Bug Report: Performance — register_pattern Has No Deduplication Guard

Severity Assessment

  • Impact: If register_pattern is called multiple times with the same pattern (e.g., during repeated initialization, hot-reload, or misconfigured setup), _SECRET_PATTERNS grows unboundedly. Each call to redact_value then performs redundant re.sub passes over the input string, degrading performance O(n) with the number of duplicate registrations.
  • Likelihood: Low-Medium — likely triggered during testing, retry logic, or any code path that re-registers patterns on repeated calls.
  • Priority: Low

Location

  • File: src/cleveragents/shared/redaction.py
  • Function/Class: register_pattern
  • Lines: 218–232

Description

register_pattern compiles and appends the new pattern to _SECRET_PATTERNS without checking whether an identical pattern already exists. Since patterns are stored as compiled re.Pattern objects, equality comparison is possible via their .pattern attribute. There is no guard against registering the same regex string twice.

Evidence

# redaction.py lines 228–232
def register_pattern(pattern: str) -> None:
    if not pattern:
        raise ValueError("pattern cannot be empty")
    compiled = re.compile(pattern)
    with _patterns_lock:
        _SECRET_PATTERNS.append(compiled)  # No deduplication check!

Demonstration:

for _ in range(100):
    register_pattern(r"my-secret-[A-Za-z0-9]{20,}")

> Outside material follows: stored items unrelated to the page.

(** The first [k] checks see the line low. *)
Lemma relay_polls_low (k : nat) :
  forall (i : nat) (m : machine),
    (i + k <= 255)%nat ->
    (forall j, (j < k)%nat -> din (clk m + 3 * j) = false) ->
    exists m',
      run TWO_LEDS din k (at_relay_entry i, m) = (at_relay_entry (i + k), m')
      /\ clk m' = (clk m + 3 * k)%nat /\ trace m' = trace m.
Proof.
  induction k as [|k IH]; intros i m Hi HL.
  - exists m. rewrite Nat.add_0_r. cbn. repeat split; lia.
  - assert (Hd : din (clk m) = false).
    { rewrite <- (HL O) by lia. f_equal. lia. }
    destruct (IH (S i) (tick 3 m)) as (m' & R & C & T).
    + lia.
    + intros j Hj. rewrite <- (HL (S j)) by lia. f_equal. cbn. lia.
    + exists m'. cbn [run loop_step]. rewrite (relay_entry_low din i m Hd).
      destruct (Nat.ltb_spec (S i) 256); [|lia].
      replace (i + S k)%nat with (S i + k)%nat by lia.
      cbn in C. repeat split; [exact R|lia|exact T].
Qed.

(** Where the loop is after [n] transitions from relay_entry, as long as
    the line has been low. *)
Definition idle_point (m : machine) (n : nat) (s : state) : Prop :=
  ((n < 256)%nat /\ fst s = at_relay_entry n /\
   trace (snd s) = trace m /\ clk (snd s) = (clk m + 3 * n)%nat) \/
  (n = 256%nat /\ fst s = at_update_now /\ trace (snd s) = trace m) \/
  ((256 < n)%nat /\ fst s = at_READ_BIT_1 0 /\
   commits (trace (snd s)) = S (commits (trace m))).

# _SECRET_PATTERNS now has 106 entries (6 built-in + 100 duplicates)
# Every call to redact_value() runs 106 regex substitutions instead of 7
value = "my-secret-abcdefghijklmnopqrstuvwxyz"
result = redact_value(value)  # 100 of those subs are redundant

Expected Behavior

register_pattern should be idempotent: registering the same pattern string multiple times should have no additional effect after the first registration.

Actual Behavior

Each call appends a new compiled pattern regardless of duplicates, causing unbounded list growth and proportionally increasing the cost of every redact_value call.

Suggested Fix

Check for existing pattern strings before appending:

def register_pattern(pattern: str) -> None:
    if not pattern:
        raise ValueError("pattern cannot be empty")
    compiled = re.compile(pattern)
    with _patterns_lock:
        existing = {p.pattern for p in _SECRET_PATTERNS}
        if compiled.pattern not in existing:
            _SECRET_PATTERNS.append(compiled)

Category

performance

TDD Note

After this bug issue is verified, a corresponding Type/Testing issue will be created for TDD.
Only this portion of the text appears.